> _EXERCISE DETAILS_:
Please start at the first line of the records beneath and quote each line exactly, ending with the line containing "destruct (publish_template header".
======== EXCERPTED DATA
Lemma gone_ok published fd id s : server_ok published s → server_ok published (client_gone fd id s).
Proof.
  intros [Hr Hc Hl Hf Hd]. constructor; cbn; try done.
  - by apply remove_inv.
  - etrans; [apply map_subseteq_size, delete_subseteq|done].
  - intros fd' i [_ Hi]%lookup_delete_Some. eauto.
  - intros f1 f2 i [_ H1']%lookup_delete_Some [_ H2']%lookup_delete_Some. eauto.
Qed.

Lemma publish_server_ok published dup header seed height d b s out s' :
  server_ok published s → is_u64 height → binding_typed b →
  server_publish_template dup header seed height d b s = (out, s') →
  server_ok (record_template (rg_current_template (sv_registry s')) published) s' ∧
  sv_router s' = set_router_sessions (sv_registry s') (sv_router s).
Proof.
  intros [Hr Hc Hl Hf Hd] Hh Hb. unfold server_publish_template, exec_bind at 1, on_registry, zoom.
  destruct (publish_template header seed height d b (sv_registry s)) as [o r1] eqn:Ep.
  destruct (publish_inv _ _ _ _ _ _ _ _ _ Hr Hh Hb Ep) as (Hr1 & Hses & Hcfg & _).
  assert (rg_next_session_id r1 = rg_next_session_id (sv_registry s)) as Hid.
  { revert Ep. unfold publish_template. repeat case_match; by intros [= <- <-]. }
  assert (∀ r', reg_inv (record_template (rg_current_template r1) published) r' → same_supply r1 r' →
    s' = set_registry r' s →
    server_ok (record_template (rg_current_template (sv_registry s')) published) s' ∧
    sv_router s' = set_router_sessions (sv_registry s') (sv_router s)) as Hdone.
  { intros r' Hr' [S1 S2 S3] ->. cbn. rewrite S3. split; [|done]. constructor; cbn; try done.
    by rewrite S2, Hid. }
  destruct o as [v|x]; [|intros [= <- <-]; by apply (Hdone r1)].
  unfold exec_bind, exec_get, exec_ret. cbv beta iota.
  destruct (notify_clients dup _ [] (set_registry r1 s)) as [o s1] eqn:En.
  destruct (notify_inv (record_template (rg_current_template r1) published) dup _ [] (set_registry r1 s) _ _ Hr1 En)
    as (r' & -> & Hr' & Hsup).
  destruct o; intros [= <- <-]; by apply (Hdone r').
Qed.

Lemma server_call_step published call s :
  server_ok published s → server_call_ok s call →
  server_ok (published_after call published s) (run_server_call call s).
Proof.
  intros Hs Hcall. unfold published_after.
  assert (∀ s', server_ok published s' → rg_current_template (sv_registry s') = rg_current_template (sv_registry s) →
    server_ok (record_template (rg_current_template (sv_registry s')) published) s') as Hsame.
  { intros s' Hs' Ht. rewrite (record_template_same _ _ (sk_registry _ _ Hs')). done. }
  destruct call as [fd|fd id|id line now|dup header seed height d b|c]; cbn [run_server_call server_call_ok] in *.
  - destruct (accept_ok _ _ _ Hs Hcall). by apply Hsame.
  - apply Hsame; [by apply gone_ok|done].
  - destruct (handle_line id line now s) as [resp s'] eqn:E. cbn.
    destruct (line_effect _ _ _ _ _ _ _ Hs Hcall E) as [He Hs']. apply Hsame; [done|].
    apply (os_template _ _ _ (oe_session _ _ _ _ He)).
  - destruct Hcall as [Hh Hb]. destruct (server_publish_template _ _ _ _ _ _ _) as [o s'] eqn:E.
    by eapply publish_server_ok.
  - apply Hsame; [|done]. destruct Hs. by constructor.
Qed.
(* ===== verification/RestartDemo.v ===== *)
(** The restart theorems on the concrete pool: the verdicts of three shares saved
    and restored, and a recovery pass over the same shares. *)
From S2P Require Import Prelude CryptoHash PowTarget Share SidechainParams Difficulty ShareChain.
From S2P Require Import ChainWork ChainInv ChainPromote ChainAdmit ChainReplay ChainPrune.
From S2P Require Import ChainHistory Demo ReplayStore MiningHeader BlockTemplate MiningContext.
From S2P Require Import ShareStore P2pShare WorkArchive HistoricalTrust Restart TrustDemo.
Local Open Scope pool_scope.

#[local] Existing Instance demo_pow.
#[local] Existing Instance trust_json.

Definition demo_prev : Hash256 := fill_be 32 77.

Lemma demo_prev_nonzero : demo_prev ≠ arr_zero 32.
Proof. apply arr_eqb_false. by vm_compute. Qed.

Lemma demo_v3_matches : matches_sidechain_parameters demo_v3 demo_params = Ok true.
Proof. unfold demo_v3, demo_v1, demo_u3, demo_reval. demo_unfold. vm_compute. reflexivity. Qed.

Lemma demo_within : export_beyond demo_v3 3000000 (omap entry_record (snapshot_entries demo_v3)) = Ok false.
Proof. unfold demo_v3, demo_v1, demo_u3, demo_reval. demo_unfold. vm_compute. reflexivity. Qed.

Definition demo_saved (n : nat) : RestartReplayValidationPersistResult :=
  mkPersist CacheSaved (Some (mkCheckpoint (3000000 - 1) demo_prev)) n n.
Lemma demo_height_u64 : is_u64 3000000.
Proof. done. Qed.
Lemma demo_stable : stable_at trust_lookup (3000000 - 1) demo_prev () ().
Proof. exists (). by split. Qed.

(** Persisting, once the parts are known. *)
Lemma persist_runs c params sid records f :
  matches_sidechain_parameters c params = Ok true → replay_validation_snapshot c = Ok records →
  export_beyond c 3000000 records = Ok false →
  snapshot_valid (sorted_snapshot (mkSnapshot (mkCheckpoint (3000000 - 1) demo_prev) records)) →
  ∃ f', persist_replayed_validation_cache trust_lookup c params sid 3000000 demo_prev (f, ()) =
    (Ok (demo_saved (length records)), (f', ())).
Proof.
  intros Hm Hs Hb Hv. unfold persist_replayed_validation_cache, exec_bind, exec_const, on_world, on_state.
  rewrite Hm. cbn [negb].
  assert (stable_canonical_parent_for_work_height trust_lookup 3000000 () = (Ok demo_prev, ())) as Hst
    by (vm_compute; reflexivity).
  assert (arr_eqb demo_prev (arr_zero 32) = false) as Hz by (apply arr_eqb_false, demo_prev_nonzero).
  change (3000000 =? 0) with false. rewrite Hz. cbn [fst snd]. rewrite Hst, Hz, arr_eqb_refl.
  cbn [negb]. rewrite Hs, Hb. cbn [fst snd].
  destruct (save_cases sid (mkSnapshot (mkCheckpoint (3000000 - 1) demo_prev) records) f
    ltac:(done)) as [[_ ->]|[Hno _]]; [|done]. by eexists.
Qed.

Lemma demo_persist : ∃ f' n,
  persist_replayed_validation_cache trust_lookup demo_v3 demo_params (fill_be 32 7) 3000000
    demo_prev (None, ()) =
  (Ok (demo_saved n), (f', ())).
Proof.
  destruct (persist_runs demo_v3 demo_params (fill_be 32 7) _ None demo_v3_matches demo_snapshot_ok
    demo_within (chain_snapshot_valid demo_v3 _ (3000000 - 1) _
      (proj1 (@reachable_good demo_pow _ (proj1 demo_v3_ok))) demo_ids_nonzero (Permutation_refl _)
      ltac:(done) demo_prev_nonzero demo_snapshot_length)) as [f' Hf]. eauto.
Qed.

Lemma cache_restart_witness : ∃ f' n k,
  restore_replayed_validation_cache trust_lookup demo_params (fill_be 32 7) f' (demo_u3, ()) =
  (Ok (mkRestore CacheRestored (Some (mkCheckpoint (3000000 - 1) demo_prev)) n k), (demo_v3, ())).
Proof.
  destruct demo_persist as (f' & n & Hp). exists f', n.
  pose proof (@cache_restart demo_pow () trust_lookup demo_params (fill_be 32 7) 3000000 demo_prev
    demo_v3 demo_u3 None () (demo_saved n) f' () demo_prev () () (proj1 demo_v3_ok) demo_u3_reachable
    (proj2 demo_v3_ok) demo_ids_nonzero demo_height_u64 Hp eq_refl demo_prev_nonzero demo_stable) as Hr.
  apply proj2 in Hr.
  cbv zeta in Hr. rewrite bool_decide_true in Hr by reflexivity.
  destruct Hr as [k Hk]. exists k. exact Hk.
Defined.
================
> _YOUR SOLUTION_:
Lemma gone_ok published fd id s : server_ok published s → server_ok published (client_gone fd id s).
Proof.
  intros [Hr Hc Hl Hf Hd]. constructor; cbn; try done.
  - by apply remove_inv.
  - etrans; [apply map_subseteq_size, delete_subseteq|done].
  - intros fd' i [_ Hi]%lookup_delete_Some. eauto.
  - intros f1 f2 i [_ H1']%lookup_delete_Some [_ H2']%lookup_delete_Some. eauto.
Qed.

Lemma publish_server_ok published dup header seed height d b s out s' :
  server_ok published s → is_u64 height → binding_typed b →
  server_publish_template dup header seed height d b s = (out, s') →
  server_ok (record_template (rg_current_template (sv_registry s')) published) s' ∧
  sv_router s' = set_router_sessions (sv_registry s') (sv_router s).
Proof.
  intros [Hr Hc Hl Hf Hd] Hh Hb. unfold server_publish_template, exec_bind at 1, on_registry, zoom.
  destruct (publish_template header seed height d b (sv_registry s)) as [o r1] eqn:Ep.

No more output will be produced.